TASK GOAL: Every line from the one containing "ended_below i (s_threads" to the end of the records below, written out word for word, is the whole answer.

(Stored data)
Lemma speed_lines_start k c st :
  speed_lines (setup_events c st (tk_channels k)) = [] /\ speed_lines (locked_writes c (run_of st)) = [].
Proof. unfold speed_lines. by rewrite printed_setup, printed_locked. Qed.

(** ** Properties *)

Section Properties.
Context `{FpgaEnv}.

(** C14: the whole chain from the settings to the hardware, for either design
    and its program.  The register writes of the test, in the order the program
    makes them, start exactly the engines of the design whose enable bits are
    set, each once; every engine gets the parameters of its own channel (the
    64-bit number of operations is put together again; the address is
    multiplied by four for the HBM, and for the DDR it has what register 17
    held as its upper half), and only the latency channel gets the latency bit;
    all of this before the start pulse.  The writes are [program_writes], and
    behind them only the channel is selected, so nothing more is started. *)
Theorem test_starts_engines B c fuel n st s :
  host_big_endian = false -> mapped c s -> wf_settings st -> latency_channel st < n_mem_intf B ->
  finishes c (f_trace s ++ start_events (test_of B) c st) n (write_enable st) (read_enable st) ->
  (n <= fuel)%nat -> (1 <= fuel)%nat ->
  latency_test_enable st = 0 \/ 100 <= entry (numOps st) (latency_channel st) ->
  wp (run_test (test_of B) c fuel st) (fun _ s1 => exists evs later, s1 = emit evs s /\
    reg_writes c evs = program_writes B st ++ later /\ selects later /\
    forall b, out_start (dma_control_reg b) = false ->
      engines_started (hw_writes B (reg_writes c evs) b) =
        engines_started b ++ started_of B (dma_control_reg b 17) st) s.
Proof.
  intros He Hm Hw Hc Hf Hn H1 Hlt. pose proof (n_mem_intf_range B).
  eapply run_test_spec; [done..|by destruct B|exact Hf|done|done|done|].
  intros e cs vs Hwt Hcs.
  destruct (data_writes c (tk_mhz (test_of B)) (write_enable st) (read_enable st)
    (latency_test_enable st) (latency_channel st) (entry (numOps st) (latency_channel st))
    (memBurstSize st) e cs vs Hwt) as (later & E & Hl).
  eexists _, later. split; [done|]. pose proof (wf_channel _ Hw).
  rewrite !reg_writes_app, setup_events_writes, reg_writes_locked, E, test_channels, u32_small by lia.
  unfold program_writes. split; [by rewrite <- !app_assoc|]. split; [done|]. intros b Hb.
  rewrite app_assoc, hw_writes_app, selects_hw by by constructor. by apply run_hw.
Qed.

(** The test returns once the device shows the enabled channels as done,
    and prints one bandwidth for each enabled direction of each channel, in
    channel order, writing first.  The bytes it assumes are those of the number
    of operations of the latency channel, also for the channels whose own
    number is different. *)
Theorem test_reports_speeds k c fuel n st s :
  host_big_endian = false -> mapped c s -> wf_settings st -> 0 <= tk_channels k <= 32 ->
  finishes c (f_trace s ++ start_events k c st) n (write_enable st) (read_enable st) ->
  (n <= fuel)%nat -> (1 <= fuel)%nat ->
  latency_test_enable st = 0 \/ 100 <= entry (numOps st) (latency_channel st) ->
  wp (run_test k c fuel st) (fun _ s1 => exists evs, s1 = emit evs s /\
    speed_lines evs = (fun x => (x.1, x.2,
        u64 (entry (memBurstSize st) x.2 * entry (numOps st) (latency_channel st)),
        tk_mhz k)) <$> flat_map (enabled (write_enable st) (read_enable st)) (seqZ 0 32)) s.
Proof.
  intros He Hm Hw Hk Hf Hn H1 Hlt. eapply run_test_spec; [done..|exact Hf|done|done|done|].
  intros e cs vs Hwt Hcs. eexists. split; [done|].
  destruct (speed_lines_start k c st) as [E1 E2]. rewrite !speed_lines_app, E1, E2. by apply speed_lines_data.
Qed.
(* ===== verification/CpuBench.v ===== *)
(** * The CPU benchmarks

    [cpu_benchmark/latency_huge_table.cpp]: the table of byte offsets and the
    pointer chase through it ([perf_counter_asm], the one that is called, and
    [perf_counter]), the program around it, and what it writes.
    [cpu_benchmark/throughput.cpp]: the contents of [p] and the loops of a reading
    thread.  The time stamps are a parameter; the frequency, which is only printed,
    is not modelled, nor are the labels between the numbers.

    An arithmetic result that does not fit its type ends a program.  The function
    of a thread has no return statement: what follows its end is a parameter,
    [falls_off], either a return or any way to stop. *)

From stdpp Require Import base gmap list numbers option.
From S2P Require Import Prelude CInt.
Open Scope Z_scope.

(** ** The latency benchmark *)

(** The globals; [index_temp] and [addr] are addresses.  With them the time stamps
    that were read, and the numbers written to the screen and to the file. *)
Record chase : Type := Chase {
  t_p : list Z;
  t_index : list Z;
  t_res : list Z;
  t_addr : Z;
  t_start : Z;
  t_index_temp : Z;
  t_ticks : nat;
  t_cout : list Z;
  t_file : list Z;
}.
Lemma rest_end i j sum l : op <= i -> rest i j sum l = (Done sum, l).
Proof. intros Hi. unfold rest. by rewrite (proj2 (Z.ltb_ge i op) Hi). Qed.
End Rest.

(** ** The invariant of a session *)

Definition passed (th : thread) : bool :=
  match th_phase th with Created | Ready => false | _ => true end.
Definition measuring (th : thread) : bool :=
  match th_phase th with Created | Ready | Blocked => false | _ => true end.

(** A machine that can run the threads: a processor for each, and room for them
    in the arrays. *)
Record machine (thread_num : Z) (affinity : Z -> bool) (found : list Z) : Prop := {
  m_threads : 0 <= thread_num <= 20;
  m_found : thread_num <= Z.of_nat (length found);
  m_affinity : forall k, 0 <= k < thread_num -> affinity k = true;
}.

Section SessionProofs.
Context (wgs op n : Z) (affinity : Z -> bool) (lanes : Z -> Z) (now : nat -> Z * Z)
  (falls_off : option stop) (found : list Z) (stride burst : Z).
Context (Hop : 0 <= op) (Hburst : 0 <= burst) (Hm : machine n affinity found).

(** What a thread computes when it runs by itself. *)
Definition alone (k : Z) : outcome (list Z) * list Z := read lanes wgs op burst stride k [].

Definition thread_ok (t : list Z) (sp : list (Z * Z)) (k : nat) (th : thread) : Prop :=
  match th_phase th with
  | Created => True
  | Ready | Blocked | Released =>
      th_index th = Z.of_nat k /\ th_sum th = replicate (Z.to_nat burst) 0 /\ th_reads th = []
  | Reading _ i j =>
      th_index th = Z.of_nat k /\ 0 <= i <= op /\ 0 <= j <= burst /\ (i = op -> j = 0) /\
      rest lanes wgs op burst stride (Z.of_nat k) i j (th_sum th) (th_reads th) = alone (Z.of_nat k)
  | Timed _ _ | Stored =>
      th_index th = Z.of_nat k /\ alone (Z.of_nat k) = (Done (th_sum th), th_reads th)
  | Ended =>
      th_index th = Z.of_nat k /\ alone (Z.of_nat k) = (Done (th_sum th), th_reads th) /\
      exists v, t !! k = Some v /\ sp !! k = Some (op * burst * 64, v)
  end.

Definition ended_below (i : Z) (l : list thread) : Prop :=
  forall k th, Z.of_nat k < i -> l !! k = Some th -> th_phase th = Ended.

Record session_ok (s : session) : Prop := {
  ok_main : match s_main s with
            | Creating i => i = Z.of_nat (length (s_threads s)) /\ i <= n
            | Joining i => Z.of_nat (length (s_threads s)) = n /\ 0 <= i <= n /\
                           ended_below i (s_threads s)
            | Reported max => Z.of_nat (length (s_threads s)) = n /\
                              ended_below n (s_threads s) /\ max = longest n (s_t s)
            end;
  ok_tmp : n <= Z.of_nat (length (s_tmp s)) /\
           forall k, (k < length (s_threads s))%nat -> s_tmp s !! k = Some (Z.of_nat k);
  ok_t : length (s_t s) = 20%nat;
  ok_sp : length (s_sp s) = 20%nat;
  ok_threads : forall k th, s_threads s !! k = Some th -> thread_ok (s_t s) (s_sp s) k th;
  ok_arrived : s_arrived s = tally passed (s_threads s);
  ok_barrier : forall k th, s_threads s !! k = Some th -> measuring th = true -> s_arrived s = n;
  ok_crash : match s_crash s with
             | None => True
             | Some r => falls_off = Some r \/ exists k, 0 <= k < n /\ (alone k).1 = Halt r
             end;
}.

TASK ANSWER:
                           ended_below i (s_threads s)
            | Reported max => Z.of_nat (length (s_threads s)) = n /\
                              ended_below n (s_threads s) /\ max = longest n (s_t s)
            end;
  ok_tmp : n <= Z.of_nat (length (s_tmp s)) /\
           forall k, (k < length (s_threads s))%nat -> s_tmp s !! k = Some (Z.of_nat k);
  ok_t : length (s_t s) = 20%nat;
  ok_sp : length (s_sp s) = 20%nat;
  ok_threads : forall k th, s_threads s !! k = Some th -> thread_ok (s_t s) (s_sp s) k th;
  ok_arrived : s_arrived s = tally passed (s_threads s);
  ok_barrier : forall k th, s_threads s !! k = Some th -> measuring th = true -> s_arrived s = n;
  ok_crash : match s_crash s with
             | None => True
             | Some r => falls_off = Some r \/ exists k, 0 <= k < n /\ (alone k).1 = Halt r
             end;
}.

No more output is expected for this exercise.